03 June 2007

Back in Old Napoli That's Amore!

Bright and early on Tuesday morning, the 15th of May, we packed up, had breakfast, and took off for the bus to Ischia Porto (the port) where we would get the hydrofoil to Naples. From there we would take the train to Rome later in the day. All four of us had planned to go together but at the last minute, Gianfranco had to stay behind, so it was just us and David. Gianfranco planned to meet us at lunchtime in front of the National Archaeological Museum of Naples. He had already selected the perfect place for lunch.

In the photo above, you can see one of the hydrofoils taking passengers from Naples to Ischia. There are many of these as well as "fast boats" and ferries that take folk back and forth between the two places. On weekday mornings and late afternoons the trade is mostly people who are going to/from work.

The next photo shows our approach to Naples. Early morning mist is lingering and those grey clouds eventually produced a couple of short misty showers as we toured a bit of Naples. Our objective was to get ourselves to the train station to check our bags so that we would be free to visit the museum and have lunch without worrying about lugging luggage. We took a taxi to the train station from the port of Naples and then a metro train into downtown Naples.


Alas when we got to the museum, at 5 minutes to the 10 o'clock opening time, the sign on the door indicated that the museum is closed on Tuesdays! None of us had thought to check! The plan was to visit the museum and there be able to see some of the treasures from Pompeii, including the "Secret Closet" where the "naughty bits" are now on display. Unfortunately, there was too little time to visit Pompeii itself, so that and Herculaneum will have to wait for our return visit.

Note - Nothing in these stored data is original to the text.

Lemma createParticles_randoms :
  let sphere := Z.to_nat (particleCountSphere cfg) in
  let ring := Z.to_nat (particleCountRing cfg) in
  let b := createParticles rand cfg in
  length (randoms b) = ((sphere + ring) * 3)%nat /\
  drawn b = (3 * sphere + 6 * ring)%nat /\
  (forall i k, (i < sphere)%nat -> (k < 3)%nat ->
     randoms b !! (i * 3 + k)%nat = Some (rand (3 * i + k))) /\
  (forall j k, (j < ring)%nat -> (k < 3)%nat ->
     randoms b !! (sphere * 3 + j * 3 + k)%nat =
       Some (rand (3 * sphere + 6 * j + 3 + k))).
Proof.
  intros sphere ring b. subst b. unfold createParticles. fold sphere ring.
  set (b0 := mkBuffers _ _ _).
  assert (Hb0 : length (randoms b0) = ((sphere + ring) * 3)%nat)
    by (subst b0; cbn [randoms]; apply length_replicate).
  destruct (sphere_loop rand cfg sphere b0) as (_ & Hdr1 & _).
  destruct (sphere_loop_randoms sphere b0) as (Hlen1 & Hin1 & _).
  set (b1 := for_loop sphere (sphereParticle rand cfg) b0) in *.
  destruct (ring_loop rand cfg (sphere * 3) ring b1) as (_ & Hdr2 & _).
  destruct (ring_loop_randoms (sphere * 3) ring b1) as (Hlen2 & Hin2 & Hout2).
  set (b2 := for_loop ring (ringParticle rand cfg (sphere * 3)) b1) in *.
  assert (Hd0 : drawn b0 = 0%nat) by reflexivity.
  repeat match goal with |- _ /\ _ => split end.
  - lia.
  - lia.
  - intros i k Hi Hk. rewrite Hout2 by lia. rewrite Hin1 by lia.
    rewrite Hd0. reflexivity.
  - intros j k Hj Hk. rewrite Hin2 by lia. rewrite Hdr1, Hd0.
    f_equal; f_equal; lia.
Qed.

End Seeds.

Section SeedClaims.
Local Open Scope R_scope.

(** X14.  For non-negative particle counts, [createParticles] fills both
    buffers with three entries per particle and draws three random numbers
    per sphere particle and six per ring particle. The seeds of sphere
    particle i are its three draws; those of ring particle j are the last
    three of its six draws. Every seed is one of the draws, hence lies in
    the range of [Math.random] when the draws do. *)
Theorem createParticles_seeds_every_particle (rand : nat -> R) (cfg : Config R) :
  (0 <= particleCountSphere cfg)%Z -> (0 <= particleCountRing cfg)%Z ->
  let sphere := Z.to_nat (particleCountSphere cfg) in
  let ring := Z.to_nat (particleCountRing cfg) in
  let b := createParticles rand cfg in
  length (positions b) = ((sphere + ring) * 3)%nat /\
  length (randoms b) = ((sphere + ring) * 3)%nat /\
  drawn b = (3 * sphere + 6 * ring)%nat /\
  (forall i k, (i < sphere)%nat -> (k < 3)%nat ->
     randoms b !! (i * 3 + k)%nat = Some (rand (3 * i + k)%nat)) /\
  (forall j k, (j < ring)%nat -> (k < 3)%nat ->
     randoms b !! (sphere * 3 + j * 3 + k)%nat =
       Some (rand (3 * sphere + 6 * j + 3 + k)%nat)) /\
  (forall idx, (idx < (sphere + ring) * 3)%nat ->
     exists n, (n < drawn b)%nat /\ randoms b !! idx = Some (rand n)) /\
  ((forall n, 0 <= rand n < 1) ->
     forall idx v, randoms b !! idx = Some v -> 0 <= v < 1).
Proof.
  intros _ _ sphere ring b.
  destruct (createParticles_run rand cfg) as (Hlenp & _).
  destruct (createParticles_randoms rand cfg) as (Hlen & Hdr & Hs & Hr).
  fold sphere ring b in Hlenp, Hlen, Hdr, Hs, Hr.
  assert (Hcell : forall idx, (idx < (sphere + ring) * 3)%nat ->
            exists n, (n < drawn b)%nat /\ randoms b !! idx = Some (rand n)).
  { intros idx Hidx.
    pose proof (Nat.div_mod_eq idx 3) as Hq.
    pose proof (Nat.mod_upper_bound idx 3 ltac:(lia)) as Hk.
    destruct (decide (idx < sphere * 3)%nat) as [Hlt|Hge].
    - exists (3 * (idx / 3) + idx mod 3)%nat. split; [lia|].
      rewrite <- Hs by lia. f_equal. lia.
    - pose proof (Nat.div_mod_eq (idx - sphere * 3) 3) as Hq'.
      pose proof (Nat.mod_upper_bound (idx - sphere * 3) 3 ltac:(lia)) as Hk'.
      exists (3 * sphere + 6 * ((idx - sphere * 3) / 3) + 3 + (idx - sphere * 3) mod 3)%nat.
      split; [lia|].
      rewrite <- Hr by lia. f_equal. lia. }
  repeat match goal with |- _ /\ _ => split end; try assumption.
  - intros Hrand idx v Hv.
    assert (Hidx : (idx < (sphere + ring) * 3)%nat)
      by (rewrite <- Hlen; eapply lookup_lt_Some; exact Hv).
    destruct (Hcell idx Hidx) as (n & _ & Hn). rewrite Hn in Hv. injection Hv as <-.
    apply Hrand.
Qed.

In the two-and-a-half hours we had before meeting up with Gianfranco, David took us on a walking tour of downtown Naples. The downtown area reminds one of Manhattan in that there are many people, a lot of colour, a lot of traffic, and a lot of noise, but also a crackling sense of vitality. In the photo below, on the right side of the street, you can see a big old truck. These are people who have driven in from the countryside vending fresh garlic off the back of the open truck. The powerful smell of fresh garlic wafted all the way down the street to where we were!

Among the more scenic sights, however, were Dante Square (or Piazza Dante)
and Galleria Umberto I which dates back to the late 1800s. We stopped at a cafe in the galleria for coffee and to rest our feet!






We walked down one side of a main street and came back up the other side. Along the way, we did some window shopping, browsed through book and art stalls at Piazza Dante, and at a small jewelry shop, found me a pair of turquoise, coral, and silver earrings to match the necklace Don bought me for our 25th anniversary in Barcelona. By the time we got back to the museum to wait for Gianfranco, we were tired and beginning to get hungry.


We went with Gianfranco and his friend Brigita (who had picked him up at the port) to a little hole-in-the-wall restaurant off a side street which we'd never have found otherwise. Here we waited for one of the few tables for about 10 minutes. Of course, the owner is an old friend of Gianfranco's. The food was definitely worth waiting for. We had the most wonderful meatballs, pasta, and vegetable dishes, all washed down with mineral water and local wine. Disappointed as we were not to see the museum, we still consider that we had an excellent introduction to Naples to which we shall most definitely return.


After lunch we took a taxi to the train station where we retrieved our luggage, bought tickets for the train to Rome, and in very little time, boarded the train. It was about a 2-hour trainride and in our second class car, we were quite comfortable. We read and dozed. We were in a separate car from David and Gianfranco but met up again in Rome where we each hired a taxi to take us to the hotel Gianfranco had arranged for the four of us. I sat in the back seat of the cab with my camera ready to shoot and was able to get an amazing photo of the Colisseum and a temple.
You won't be surprised to learn that once we had lugged our bags up the long and steep curving stairscase to the reception desk and got into our room, we were ready for a nap!


David phoned later in the afternoon to say that they were going to bid us goodbye and that we'd be on our own for dinner. But they gave us directions to a nearby square where we would find numerous restaurants to choose from and a lot of local colour to soak up. We bid he and Gianfranco a fond farewell and thanked them profusely for all they did to make this the most fabulous of holidays for us. Gianfranco told us we were welcome to return to his house in Ischia even if he weren't going to be there. It wouldn't be the same without him and David but it was a most generous offer. I leave you with this early evening photo of Campo di Fiori, the square in Rome where we had our evening meal. Afterward we browsed up a few side streets and window shopped. We stopped for a last cone of gelato before heading back to our hotel.